### Material provided
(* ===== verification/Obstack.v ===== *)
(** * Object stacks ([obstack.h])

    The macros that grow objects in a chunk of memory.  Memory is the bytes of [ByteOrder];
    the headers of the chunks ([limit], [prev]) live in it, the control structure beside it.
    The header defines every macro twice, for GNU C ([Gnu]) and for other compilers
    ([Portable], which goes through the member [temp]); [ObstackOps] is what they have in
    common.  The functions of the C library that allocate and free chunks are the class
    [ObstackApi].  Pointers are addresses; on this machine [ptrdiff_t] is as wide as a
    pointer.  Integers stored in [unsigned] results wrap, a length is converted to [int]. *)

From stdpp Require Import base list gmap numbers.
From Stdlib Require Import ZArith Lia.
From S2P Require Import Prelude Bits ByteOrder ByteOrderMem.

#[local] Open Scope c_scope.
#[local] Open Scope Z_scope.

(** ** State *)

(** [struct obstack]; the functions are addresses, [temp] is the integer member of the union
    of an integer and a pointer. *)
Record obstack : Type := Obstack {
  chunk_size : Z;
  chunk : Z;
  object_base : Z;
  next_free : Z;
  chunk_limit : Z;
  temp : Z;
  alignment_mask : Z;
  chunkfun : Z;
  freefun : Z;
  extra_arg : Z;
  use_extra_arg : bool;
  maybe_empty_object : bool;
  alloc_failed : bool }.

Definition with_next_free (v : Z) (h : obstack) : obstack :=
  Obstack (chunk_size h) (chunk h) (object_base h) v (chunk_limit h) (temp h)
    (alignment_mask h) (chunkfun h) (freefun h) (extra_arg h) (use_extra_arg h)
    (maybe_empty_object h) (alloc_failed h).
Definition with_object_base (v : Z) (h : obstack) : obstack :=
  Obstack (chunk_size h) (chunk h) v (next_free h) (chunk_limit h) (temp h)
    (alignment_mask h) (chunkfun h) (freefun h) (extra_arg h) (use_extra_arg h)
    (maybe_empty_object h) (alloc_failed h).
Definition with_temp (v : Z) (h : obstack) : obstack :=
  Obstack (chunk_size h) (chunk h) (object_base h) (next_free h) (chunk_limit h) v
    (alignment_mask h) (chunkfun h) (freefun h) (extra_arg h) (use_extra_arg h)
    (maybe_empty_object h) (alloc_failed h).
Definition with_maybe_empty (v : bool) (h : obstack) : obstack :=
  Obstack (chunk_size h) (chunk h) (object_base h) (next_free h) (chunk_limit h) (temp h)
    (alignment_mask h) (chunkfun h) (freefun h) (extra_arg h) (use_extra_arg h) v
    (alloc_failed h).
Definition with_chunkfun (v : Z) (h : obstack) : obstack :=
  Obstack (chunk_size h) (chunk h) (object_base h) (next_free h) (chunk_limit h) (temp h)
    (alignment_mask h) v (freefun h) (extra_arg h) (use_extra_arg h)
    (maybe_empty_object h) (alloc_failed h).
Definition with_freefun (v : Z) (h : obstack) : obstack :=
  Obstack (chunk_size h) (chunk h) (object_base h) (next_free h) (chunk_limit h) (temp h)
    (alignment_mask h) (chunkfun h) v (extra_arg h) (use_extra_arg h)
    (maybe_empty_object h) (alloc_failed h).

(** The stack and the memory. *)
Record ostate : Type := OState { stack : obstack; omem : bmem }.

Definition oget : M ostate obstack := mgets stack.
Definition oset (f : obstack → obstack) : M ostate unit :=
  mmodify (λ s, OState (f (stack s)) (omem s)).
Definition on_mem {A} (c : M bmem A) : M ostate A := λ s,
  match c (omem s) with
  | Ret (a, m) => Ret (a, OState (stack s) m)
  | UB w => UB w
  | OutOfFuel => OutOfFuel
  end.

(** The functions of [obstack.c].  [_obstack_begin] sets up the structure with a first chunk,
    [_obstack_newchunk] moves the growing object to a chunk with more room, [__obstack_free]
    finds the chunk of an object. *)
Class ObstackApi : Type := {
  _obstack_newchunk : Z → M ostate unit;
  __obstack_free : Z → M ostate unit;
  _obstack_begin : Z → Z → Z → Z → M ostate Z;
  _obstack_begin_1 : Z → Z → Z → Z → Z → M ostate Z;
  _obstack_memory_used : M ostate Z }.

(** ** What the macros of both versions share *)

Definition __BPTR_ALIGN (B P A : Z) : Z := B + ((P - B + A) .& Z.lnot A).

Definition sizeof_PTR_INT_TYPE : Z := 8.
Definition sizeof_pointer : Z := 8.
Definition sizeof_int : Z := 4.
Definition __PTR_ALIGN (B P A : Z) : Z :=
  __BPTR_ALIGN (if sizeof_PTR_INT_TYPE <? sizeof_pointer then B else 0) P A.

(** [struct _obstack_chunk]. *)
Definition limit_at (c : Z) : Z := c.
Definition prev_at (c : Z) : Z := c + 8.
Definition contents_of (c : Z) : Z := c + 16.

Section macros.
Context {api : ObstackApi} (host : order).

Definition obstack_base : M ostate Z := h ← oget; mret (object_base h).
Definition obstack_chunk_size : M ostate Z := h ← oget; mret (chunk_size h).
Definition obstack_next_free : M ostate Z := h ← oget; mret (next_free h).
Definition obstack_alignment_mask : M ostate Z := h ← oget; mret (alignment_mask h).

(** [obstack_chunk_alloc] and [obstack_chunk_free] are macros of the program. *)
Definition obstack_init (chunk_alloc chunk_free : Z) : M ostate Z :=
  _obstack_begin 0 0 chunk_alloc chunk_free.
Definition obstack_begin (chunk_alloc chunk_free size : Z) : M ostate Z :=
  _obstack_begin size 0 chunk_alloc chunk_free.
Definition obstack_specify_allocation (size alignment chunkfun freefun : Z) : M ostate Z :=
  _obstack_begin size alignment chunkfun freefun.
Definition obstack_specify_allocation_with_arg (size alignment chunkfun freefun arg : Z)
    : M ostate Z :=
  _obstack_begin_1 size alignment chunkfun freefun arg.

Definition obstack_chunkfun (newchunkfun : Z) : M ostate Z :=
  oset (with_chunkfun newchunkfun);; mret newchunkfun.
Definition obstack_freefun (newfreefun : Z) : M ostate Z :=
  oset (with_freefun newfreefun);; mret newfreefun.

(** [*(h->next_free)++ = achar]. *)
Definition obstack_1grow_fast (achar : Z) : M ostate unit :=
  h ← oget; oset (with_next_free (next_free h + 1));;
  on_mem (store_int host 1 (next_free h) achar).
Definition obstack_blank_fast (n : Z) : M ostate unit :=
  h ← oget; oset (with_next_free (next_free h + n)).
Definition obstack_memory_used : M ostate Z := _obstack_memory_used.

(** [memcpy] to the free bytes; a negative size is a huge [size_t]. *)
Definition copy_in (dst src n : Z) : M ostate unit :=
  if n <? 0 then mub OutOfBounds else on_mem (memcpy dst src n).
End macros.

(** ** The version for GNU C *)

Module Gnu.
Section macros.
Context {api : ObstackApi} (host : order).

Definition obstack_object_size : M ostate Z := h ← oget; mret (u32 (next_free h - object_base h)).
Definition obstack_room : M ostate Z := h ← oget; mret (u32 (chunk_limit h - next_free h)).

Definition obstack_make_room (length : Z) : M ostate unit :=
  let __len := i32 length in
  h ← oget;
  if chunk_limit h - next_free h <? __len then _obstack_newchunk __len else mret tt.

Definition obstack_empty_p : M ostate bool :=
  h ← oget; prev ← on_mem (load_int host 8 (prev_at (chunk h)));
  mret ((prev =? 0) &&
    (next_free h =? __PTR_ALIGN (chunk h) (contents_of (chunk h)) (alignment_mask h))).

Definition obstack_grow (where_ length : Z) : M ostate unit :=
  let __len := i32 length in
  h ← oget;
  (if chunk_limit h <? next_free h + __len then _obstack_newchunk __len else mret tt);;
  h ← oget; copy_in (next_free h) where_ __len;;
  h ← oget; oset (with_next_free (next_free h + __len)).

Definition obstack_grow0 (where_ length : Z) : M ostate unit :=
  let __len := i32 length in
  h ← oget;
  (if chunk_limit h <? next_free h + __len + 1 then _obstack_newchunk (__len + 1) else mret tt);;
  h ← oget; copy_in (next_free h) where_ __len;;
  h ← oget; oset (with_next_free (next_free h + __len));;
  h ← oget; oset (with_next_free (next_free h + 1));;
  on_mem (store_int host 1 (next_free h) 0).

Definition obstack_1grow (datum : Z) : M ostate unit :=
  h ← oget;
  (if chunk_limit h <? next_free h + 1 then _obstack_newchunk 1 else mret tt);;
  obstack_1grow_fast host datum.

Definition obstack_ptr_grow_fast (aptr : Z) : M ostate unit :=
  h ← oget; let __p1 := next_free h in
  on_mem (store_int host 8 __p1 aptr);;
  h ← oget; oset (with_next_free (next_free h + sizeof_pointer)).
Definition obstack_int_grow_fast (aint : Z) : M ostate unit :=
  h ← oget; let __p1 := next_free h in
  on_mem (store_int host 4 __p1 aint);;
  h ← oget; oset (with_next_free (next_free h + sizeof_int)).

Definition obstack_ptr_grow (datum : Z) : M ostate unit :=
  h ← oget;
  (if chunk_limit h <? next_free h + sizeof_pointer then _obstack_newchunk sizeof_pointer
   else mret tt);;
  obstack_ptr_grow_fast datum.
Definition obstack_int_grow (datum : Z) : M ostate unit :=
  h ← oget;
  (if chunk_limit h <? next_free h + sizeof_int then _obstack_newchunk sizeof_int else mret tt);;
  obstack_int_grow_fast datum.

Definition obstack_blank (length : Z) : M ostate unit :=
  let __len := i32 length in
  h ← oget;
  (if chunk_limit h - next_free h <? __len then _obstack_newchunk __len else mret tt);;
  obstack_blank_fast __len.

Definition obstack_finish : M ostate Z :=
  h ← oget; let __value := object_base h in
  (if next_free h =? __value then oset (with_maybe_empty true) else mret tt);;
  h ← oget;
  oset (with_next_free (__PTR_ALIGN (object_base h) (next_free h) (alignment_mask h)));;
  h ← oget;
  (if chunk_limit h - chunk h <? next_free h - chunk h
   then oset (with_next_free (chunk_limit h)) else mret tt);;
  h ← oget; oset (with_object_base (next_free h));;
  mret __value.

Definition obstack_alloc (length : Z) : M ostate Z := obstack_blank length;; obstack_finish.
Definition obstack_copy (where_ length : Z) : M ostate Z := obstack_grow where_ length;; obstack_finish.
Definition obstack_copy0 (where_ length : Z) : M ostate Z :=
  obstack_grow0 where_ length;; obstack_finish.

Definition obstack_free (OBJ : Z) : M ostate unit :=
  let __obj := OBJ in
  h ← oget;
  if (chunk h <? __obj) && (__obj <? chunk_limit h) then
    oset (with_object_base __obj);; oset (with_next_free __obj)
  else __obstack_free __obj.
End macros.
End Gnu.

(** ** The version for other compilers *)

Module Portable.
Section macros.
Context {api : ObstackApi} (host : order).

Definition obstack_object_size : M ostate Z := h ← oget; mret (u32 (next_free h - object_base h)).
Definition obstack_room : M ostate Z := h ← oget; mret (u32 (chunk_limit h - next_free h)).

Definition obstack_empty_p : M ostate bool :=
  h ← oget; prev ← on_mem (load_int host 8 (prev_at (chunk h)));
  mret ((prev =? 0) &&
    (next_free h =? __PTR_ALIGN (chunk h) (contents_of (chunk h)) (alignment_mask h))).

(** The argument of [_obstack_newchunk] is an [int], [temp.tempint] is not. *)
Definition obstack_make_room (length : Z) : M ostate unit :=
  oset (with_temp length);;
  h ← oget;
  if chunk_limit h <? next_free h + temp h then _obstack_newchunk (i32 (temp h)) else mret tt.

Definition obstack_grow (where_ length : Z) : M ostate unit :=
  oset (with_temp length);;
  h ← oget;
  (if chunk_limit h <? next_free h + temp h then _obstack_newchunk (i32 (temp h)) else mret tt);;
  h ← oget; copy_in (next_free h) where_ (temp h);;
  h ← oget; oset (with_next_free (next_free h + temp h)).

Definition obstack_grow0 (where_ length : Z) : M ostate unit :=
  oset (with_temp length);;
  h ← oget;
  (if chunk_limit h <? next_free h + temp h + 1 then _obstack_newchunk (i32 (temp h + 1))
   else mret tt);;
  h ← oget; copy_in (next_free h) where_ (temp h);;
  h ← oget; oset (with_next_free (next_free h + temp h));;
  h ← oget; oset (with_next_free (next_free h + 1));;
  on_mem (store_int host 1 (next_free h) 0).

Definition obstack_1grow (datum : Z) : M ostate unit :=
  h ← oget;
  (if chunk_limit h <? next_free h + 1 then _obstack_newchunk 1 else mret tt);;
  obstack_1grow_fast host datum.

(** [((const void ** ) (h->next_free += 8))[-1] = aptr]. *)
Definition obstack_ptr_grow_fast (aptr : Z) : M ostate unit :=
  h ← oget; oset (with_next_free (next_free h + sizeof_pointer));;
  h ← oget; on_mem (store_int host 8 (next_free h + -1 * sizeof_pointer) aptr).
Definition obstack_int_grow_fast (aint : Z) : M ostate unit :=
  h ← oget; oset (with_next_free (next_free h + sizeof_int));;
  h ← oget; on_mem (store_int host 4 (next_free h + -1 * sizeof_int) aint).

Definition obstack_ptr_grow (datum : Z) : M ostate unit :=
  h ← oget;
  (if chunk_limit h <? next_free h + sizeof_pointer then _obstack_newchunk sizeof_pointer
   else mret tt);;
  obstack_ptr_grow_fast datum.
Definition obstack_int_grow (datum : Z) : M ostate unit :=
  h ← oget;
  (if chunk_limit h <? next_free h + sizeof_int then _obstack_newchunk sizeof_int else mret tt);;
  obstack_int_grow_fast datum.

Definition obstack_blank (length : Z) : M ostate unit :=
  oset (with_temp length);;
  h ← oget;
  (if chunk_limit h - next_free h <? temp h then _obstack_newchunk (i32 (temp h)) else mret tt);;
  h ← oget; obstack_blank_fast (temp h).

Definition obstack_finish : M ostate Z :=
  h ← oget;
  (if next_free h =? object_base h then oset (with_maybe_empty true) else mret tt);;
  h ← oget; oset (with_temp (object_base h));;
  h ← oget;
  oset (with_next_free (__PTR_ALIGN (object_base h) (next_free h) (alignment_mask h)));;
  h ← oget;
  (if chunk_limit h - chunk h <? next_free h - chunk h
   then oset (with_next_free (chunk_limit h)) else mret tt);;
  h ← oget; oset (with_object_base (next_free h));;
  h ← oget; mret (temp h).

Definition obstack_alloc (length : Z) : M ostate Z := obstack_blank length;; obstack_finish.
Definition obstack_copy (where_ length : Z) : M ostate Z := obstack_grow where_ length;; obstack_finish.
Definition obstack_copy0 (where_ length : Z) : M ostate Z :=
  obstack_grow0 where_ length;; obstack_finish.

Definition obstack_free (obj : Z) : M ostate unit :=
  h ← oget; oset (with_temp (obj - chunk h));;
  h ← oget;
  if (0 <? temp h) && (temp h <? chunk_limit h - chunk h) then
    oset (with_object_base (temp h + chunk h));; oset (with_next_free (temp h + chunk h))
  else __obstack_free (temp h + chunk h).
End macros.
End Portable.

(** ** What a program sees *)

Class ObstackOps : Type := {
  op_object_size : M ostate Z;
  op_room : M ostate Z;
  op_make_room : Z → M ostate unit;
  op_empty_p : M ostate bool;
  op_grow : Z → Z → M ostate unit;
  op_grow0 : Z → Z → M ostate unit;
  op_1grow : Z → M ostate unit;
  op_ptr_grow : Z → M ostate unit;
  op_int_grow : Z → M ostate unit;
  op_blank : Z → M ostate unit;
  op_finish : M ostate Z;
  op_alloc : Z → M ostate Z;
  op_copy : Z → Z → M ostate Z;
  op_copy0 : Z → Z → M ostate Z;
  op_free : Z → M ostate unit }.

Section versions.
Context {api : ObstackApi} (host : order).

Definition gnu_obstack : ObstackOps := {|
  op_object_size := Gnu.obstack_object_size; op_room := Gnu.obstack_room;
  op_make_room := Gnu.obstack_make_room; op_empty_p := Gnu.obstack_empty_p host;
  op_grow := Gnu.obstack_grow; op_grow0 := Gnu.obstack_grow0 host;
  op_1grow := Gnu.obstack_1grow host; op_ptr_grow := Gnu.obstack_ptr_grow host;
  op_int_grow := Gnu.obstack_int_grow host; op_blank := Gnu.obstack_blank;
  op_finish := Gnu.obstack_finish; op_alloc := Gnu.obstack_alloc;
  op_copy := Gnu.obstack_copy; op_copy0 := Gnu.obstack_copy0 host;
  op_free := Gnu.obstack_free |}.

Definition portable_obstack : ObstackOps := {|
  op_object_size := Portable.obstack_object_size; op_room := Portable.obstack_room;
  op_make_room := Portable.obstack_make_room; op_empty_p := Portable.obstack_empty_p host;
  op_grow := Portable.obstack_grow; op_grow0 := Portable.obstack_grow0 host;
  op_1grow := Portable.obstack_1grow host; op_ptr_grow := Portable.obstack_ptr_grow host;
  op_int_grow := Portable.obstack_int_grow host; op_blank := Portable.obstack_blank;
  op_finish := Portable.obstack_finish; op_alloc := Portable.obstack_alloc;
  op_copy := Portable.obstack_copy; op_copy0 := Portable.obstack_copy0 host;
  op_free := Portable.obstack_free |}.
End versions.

### What is needed
With the string "program" as the key, filter the data above and show the lines that match.

### Output of the task
(** [obstack_chunk_alloc] and [obstack_chunk_free] are macros of the program. *)
(** ** What a program sees *)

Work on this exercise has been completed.